> What is required: Give the data again exactly, from its opening line through the line in which "every tool index" appears.

(Stored items)

--- START ---

Lemma chatUsage_preserves_witness :
  let c := (zero : ChatUsage)
    <| cu_PromptTokens := 10 |> <| cu_CompletionTokens := 4 |> <| cu_TotalTokens := 14 |>
    <| cu_PromptTokensDetails :=
         Some ((zero : ChatTokenDetails) <| ctd_CacheCreationTokens := 2 |>) |> in
  chatUsageFromResponsesUsage (Some usage) = Some c ∧ cu_TotalTokens c = 14.
Proof.
  split; [reflexivity|]. apply (chatUsage_preserves usage). reflexivity.
Defined.
End RespToChatWitnesses.
(** No tool call and no argument fragment is lost.  After the finalizer,
    every tool index the chunks mentioned has a [tool_use] block of its own,
    announced with its name, and what the client has read for that block is
    the concatenation of the index's argument fragments, preceded by the empty
    object only if the block was closed before any fragment arrived. *)
Theorem chat_to_anthropic_tools {R : GoRand} chunks n now model :
  let r := chatToAnthStream chunks (NewChatCompletionsToAnthropicStreamState n now model) in
  let tcs := flat_map chunk_tools chunks in
  (∀ tc, tc ∈ tcs → ∃ b name,
     cca_toolBlockIndex r.1 !! toolIndex tc = Some b ∧
     tool_start_sent b name r.2 ∧
     closed_args (sent b r.2) (args_of (toolIndex tc) tcs)) ∧
  (∀ k k' b, cca_toolBlockIndex r.1 !! k = Some b → cca_toolBlockIndex r.1 !! k' = Some b → k = k').
Proof.
  intros r tcs.
  set (st0 := NewChatCompletionsToAnthropicStreamState n now model) in *.
  assert (tools_inv (λ _, "") st0 []) as H0.
  { split; [|split; [|done]].
    - intros k. unfold tool_inv. cbn. by rewrite !lookup_empty.
    - intros k k' b. cbn. by rewrite lookup_empty. }
  destruct (log_chunks (λ _, "") chunks st0 [] H0) as (out1 & E1 & H1).
  rewrite run_log in E1. injection E1 as <-.
  set (r1 := h_for ChatCompletionsChunkToAnthropicEvents chunks st0) in *.
  assert (cca_MessageStopSent r1.1 = false) as Hstop by apply chunks_unstopped.
  destruct (log_finalize _ _ _ H1 Hstop) as [[Hfin Hcl] Hann].
  assert (r = ((FinalizeChatCompletionsAnthropicStream r1.1).1,
               r1.2 ++ (FinalizeChatCompletionsAnthropicStream r1.1).2)) as -> by done.
  cbn [fst snd app] in *. destruct Hfin as (Hk & Hinj & _). split; [|exact Hinj].
  intros tc Htc. specialize (Hk (toolIndex tc)). unfold tool_inv in Hk.
  rewrite Hann in Hk by (by eapply chunks_seen).
  destruct Hk as (_ & b & name & Hb' & _ & Hst & Hcase). exists b, name.
  split; [done|]. split; [done|]. destruct Hcase as [(_ & Ho & _)|[_ ?]]; [congruence|done].
Qed.

(** ** Usage *)

(** The token counts of a usage breakdown are counts. *)
Definition counts_ok (u : option ChatUsage) : Prop :=
  ∀ x d, u = Some x → cu_PromptTokensDetails x = Some d →
    0 ≤ ctd_CachedTokens d ∧ 0 ≤ ctd_CacheCreationTokens d ∧ 0 ≤ ctd_CacheWriteTokens d.

Lemma chatUsage_usage u :
  counts_ok u →
  chatUsageToAnthropicUsage u = anthropicUsageFromResponsesUsage (ChatUsageToResponsesUsage u).
Proof.
  intros Hu. destruct u as [[pt ct tt' [d|] cd]|]; [|by cbn; destruct (tt' =? 0)|done].
  destruct (Hu _ d eq_refl eq_refl) as (H1 & H2 & H3). cbn.
  destruct (Z.ltb_spec 0 (ctd_CachedTokens d)), (Z.ltb_spec 0 (ctd_CacheCreationTokens d)),
    (Z.ltb_spec 0 (ctd_CacheWriteTokens d)); cbn; destruct (tt' =? 0); try done.
  all: replace (ctd_CachedTokens d) with 0 by lia; replace (ctd_CacheCreationTokens d) with 0 by lia; done.
Qed.

(** The direct usage conversion is the composition of the two it
    replaces, Chat Completions to Responses to Anthropic. *)
Theorem chatUsage_composition u :
  counts_ok u →
  chatUsageToAnthropicUsage u = anthropicUsageFromResponsesUsage (ChatUsageToResponsesUsage u).
Proof. apply chatUsage_usage. Qed.

(** ** The theorems at work on concrete streams *)

Module ChatToAnthWitnesses.
#[local] Instance rand : GoRand := λ n, [Ascii.ascii_of_nat n].

Definition chunk (d : ChatDelta) : ChatCompletionsChunk :=
  zero <| chk_Choices := [(zero : ChatChunkChoice) <| ccc_Delta := d |>] |>.
Definition tool (i : Z) (id name args : string) : ChatCompletionsChunk :=
  chunk ((zero : ChatDelta) <| cd_ToolCalls := [(zero : ChatToolCall)
    <| ctc_Index := Some i |> <| ctc_ID := id |>
    <| ctc_Function := (zero : ChatFunctionCall) <| cfc_Name := name |> <| cfc_Arguments := args |> |>] |>).
Lemma announce_items c S idx tc force :
  c (OTool idx) = false → idx ∈ S →
  conforms items_step (live c S) (announceChatToolItem idx tc force)
    (λ st p, live c S st p ∧ (force = true → default false (ccs_toolAnnounced st !! idx) = true)).
Proof.
  intros Hc Hin st p HL. unfold announceChatToolItem, h_get.
  destruct (default false (ccs_toolAnnounced st !! idx)) eqn:Ha; [by exists p|].
  destruct (negb force && _ && _) eqn:Hf.
  { exists p. split; [done|]. split; [done|]. intros ->. done. }
  destruct (announceItem_items c S idx tc Hc Hin st p) as (p' & E & HL'); [done|].
  exists p'. split; [done|]. split; [done|]. intros _. rewrite announceItem_state.
  by rewrite lookup_insert_eq.
Qed.

Lemma newToolCall_items c S idx tc :
  idx ∉ S → c (OTool idx) = false →
  conforms items_step (live c S) (newToolCall idx tc) (live c ({[idx]} ∪ S)).
Proof.
  intros Hnot Hc. unfold newToolCall.
  eapply conforms_seq; [apply closeReasoning_items|].
  intros st p [HL _]. pose proof HL as [(m & -> & Hm) [[H1 H2 H3 H4] [Hcr Hco]]].
  unfold withItemID, allocOutputIndex. exists (IItems m). split.
  { unfold h_seq, h_get, h_modify. by destruct (is_empty _). }
  match goal with |- live _ _ ?s _ => set (st' := s) end.
  assert (ccs_nextOutputIndex st' = Z.succ (ccs_nextOutputIndex st) ∧
    (ccs_CreatedSent st', ccs_CompletedSent st') = (ccs_CreatedSent st, ccs_CompletedSent st) ∧
    (ccs_ReasoningIndex st', ccs_ReasoningOpen st', ccs_ReasoningDone st') =
      (ccs_ReasoningIndex st, ccs_ReasoningOpen st, ccs_ReasoningDone st) ∧
    (ccs_MessageItemID st', ccs_MessageIndex st') = (ccs_MessageItemID st, ccs_MessageIndex st) ∧
    dom (ccs_ToolCalls st') = {[idx]} ∪ dom (ccs_ToolCalls st) ∧
    (∃ id, ccs_ToolItemIDs st' = <[idx := id]> (ccs_ToolItemIDs st)) ∧
    ccs_ToolOutputIndex st' = <[idx := ccs_nextOutputIndex st]> (ccs_ToolOutputIndex st) ∧
    (ccs_toolAnnounced st', ccs_toolIsCustom st', ccs_toolIsToolSearch st') =
      (ccs_toolAnnounced st, ccs_toolIsCustom st, ccs_toolIsToolSearch st))
    as (E1 & P1 & P2 & P3 & E9 & [id E10] & E11 & P4).
  { unfold st', h_seq, h_get, h_modify. destruct (is_empty _); cbn; rewrite ?dom_insert_L; eauto 10. }
  clearbody st'. injection P1 as E2 E3. injection P2 as E4 E5 E6. injection P3 as E7 E8.
  injection P4 as E12 E13 E14.
  assert (slots_ok c st' (partial_alter (λ _, None) (ccs_nextOutputIndex st) m)) as Hm'.
  { apply (slots_set c c st st' m (OTool idx)); [done| | |].
    - intros [] Ho; cbn; rewrite ?E4, ?E5, ?E6, ?E7, ?E8, ?E11; try done.
      unfold kind_of. rewrite E12, E13, E14, lookup_insert_ne by (intros ->; done). done.
    - cbn. rewrite E11, lookup_insert_eq, E12, H4 by done. done.
    - cbn. destruct (ccs_ToolOutputIndex st !! idx) eqn:Ex; [|done].
      destruct Hnot. apply H2. by rewrite Ex. }
  change (partial_alter _ _ m) with (delete (ccs_nextOutputIndex st) m) in Hm'.
  rewrite delete_id in Hm' by (by eapply slots_fresh).
  split; [by eexists|]. split; [|by rewrite E2, E3]. split.
  - by rewrite E9, H1.
  - intros k. rewrite E11, lookup_insert_is_Some, elem_of_union, elem_of_singleton, H2. 
    destruct (decide (idx = k)); naive_solver.
  - intros k. rewrite E10, lookup_insert_is_Some, elem_of_union, elem_of_singleton.
    intros [->|Hk]; [by left|]. destruct (decide (idx = k)); [by left|right]. eauto.
  - intros k Hk. rewrite E12. apply H4. set_solver.
Qed.
(** What is relied on of [encoding/json] at [[]AnthropicContentBlock]: blocks
    whose strings are UTF-8 and whose raw members are JSON ([valid]) are encoded,
    and read back up to the spelling of the raw members; what is read is such. *)
Class BlockCodec := {
  unmarshal_valid raw blocks : json_Unmarshal raw = Some blocks → Forall valid blocks;
  marshal_valid blocks : Forall valid blocks →
    ∃ raw blocks', json_Marshal blocks = Some raw ∧ json_Unmarshal raw = Some blocks' ∧
      map strip blocks' = map strip blocks;
  unmarshal_string_utf8 raw s : json_UnmarshalString raw = Some s → utf8 s;
  marshal_string_no_blocks s : json_Unmarshal (T := list AnthropicContentBlock) (json_MarshalString s) = None
}.
Context {BC : BlockCodec}.

Definition view (m : AnthropicMessage) : View := mk_View (am_Role m) (map strip (parseContentBlocks (am_Content m))).

Lemma parse_valid raw : Forall valid (parseContentBlocks raw).
Proof.
  unfold parseContentBlocks. destruct (json_Unmarshal raw) as [blocks|] eqn:E; [by eapply unmarshal_valid|].
  destruct (json_UnmarshalString raw) as [s|] eqn:Es; [|constructor]. 
  apply Forall_singleton. split; [|by split; left]. cbn. repeat constructor; try done. by eapply unmarshal_string_utf8.
Qed.

Lemma view_blocks role blocks :
  Forall valid blocks → view (anthropicMessageFromBlocks role blocks) = mk_View role (map strip blocks).
Proof.
  intros Hv. unfold view, anthropicMessageFromBlocks, rawOf, parseContentBlocks. cbn.
  destruct (marshal_valid blocks Hv) as (raw & blocks' & -> & E & Es). cbn. by rewrite E, Es.
Qed.

(** The merge, on views. *)
Lemma view_mergeMessage merged m : map view (mergeMessage merged m) = mergeStep (map view merged) (view m).
Proof.
  unfold mergeMessage, mergeStep. destruct merged as [|x l _] using rev_ind; [done|].
  rewrite map_app. cbn [map]. rewrite !last_snoc, !removelast_last. cbn [v_role view].
  destruct (String.eqb_spec (am_Role x) (am_Role m)) as [E|]; [|by rewrite !map_app].
  rewrite map_app. f_equal. cbn [map]. f_equal.
  change (set_field am_Content (λ _, rawOf (json_Marshal (parseContentBlocks (am_Content x) ++ parseContentBlocks (am_Content m)))) x)
    with (anthropicMessageFromBlocks (am_Role x) (parseContentBlocks (am_Content x) ++ parseContentBlocks (am_Content m))).
  rewrite view_blocks by (apply Forall_app; split; apply parse_valid). unfold mergeView, view. cbn. by rewrite map_app.
Qed.
(* ===== verification/ReqFromAnth.v ===== *)
(** * Anthropic requests to Responses (pkg/apicompat/anthropic_to_responses.go)

    The conversion of an Anthropic Messages request into a Responses API
    request: the messages become input items, and the tools, the tool choice, the
    limits and the effort are mapped.  The theorem: converting a history to
    Responses and back ([ReqToAnth]) keeps the conversation - who said what, the
    calls and their results. *)
From S2P Require Import Prelude GoLib ApiTypes Protocols BridgeLib RespToAnth AnthToResp ReqTypes ReqToAnth.
From Stdlib Require Import SpecFloat.
Open Scope Z_scope.
Open Scope go_scope.

Definition minMaxOutputTokens : Z := 128.
Definition isReasoningModel (model : string) : bool := HasPrefix model "gpt-5".
Definition mapAnthropicEffortToResponses (effort : string) : string :=
  if String.eqb effort "max" then "xhigh" else effort.
Definition isAnthropicBillingHeaderText (text : string) : bool := HasPrefix text "x-anthropic-billing-header: ".

(** ** Images and texts *)

Definition anthropicImageToDataURI (src : option AnthropicImageSource) : string :=
  match src with
  | None => ""
  | Some src =>
      if is_empty (ais_Data src) then "" else
      "data:" +:+ (if is_empty (ais_MediaType src) then "image/png" else ais_MediaType src) +:+ ";base64," +:+ ais_Data src
  end.

Definition part (type text : string) : ResponsesContentPart := zero <| rcp_Type := type |> <| rcp_Text := text |>.
Definition image_part (b : AnthropicContentBlock) : option ResponsesContentPart :=
  let uri := anthropicImageToDataURI (acb_Source b) in
  if is_empty uri then None else Some (zero <| rcp_Type := "input_image" |> <| rcp_ImageURL := uri |>).

Definition is_text (b : AnthropicContentBlock) : bool := String.eqb (acb_Type b) "text" && negb (is_empty (acb_Text b)).
Definition is_image (b : AnthropicContentBlock) : bool := String.eqb (acb_Type b) "image".
Definition extractAnthropicTextFromBlocks (blocks : list AnthropicContentBlock) : string :=
  Join (map acb_Text (List.filter is_text blocks)) newlines.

--- END ---

> Result:
Lemma chatUsage_preserves_witness :
  let c := (zero : ChatUsage)
    <| cu_PromptTokens := 10 |> <| cu_CompletionTokens := 4 |> <| cu_TotalTokens := 14 |>
    <| cu_PromptTokensDetails :=
         Some ((zero : ChatTokenDetails) <| ctd_CacheCreationTokens := 2 |>) |> in
  chatUsageFromResponsesUsage (Some usage) = Some c ∧ cu_TotalTokens c = 14.
Proof.
  split; [reflexivity|]. apply (chatUsage_preserves usage). reflexivity.
Defined.
End RespToChatWitnesses.
(** No tool call and no argument fragment is lost.  After the finalizer,
    every tool index the chunks mentioned has a [tool_use] block of its own,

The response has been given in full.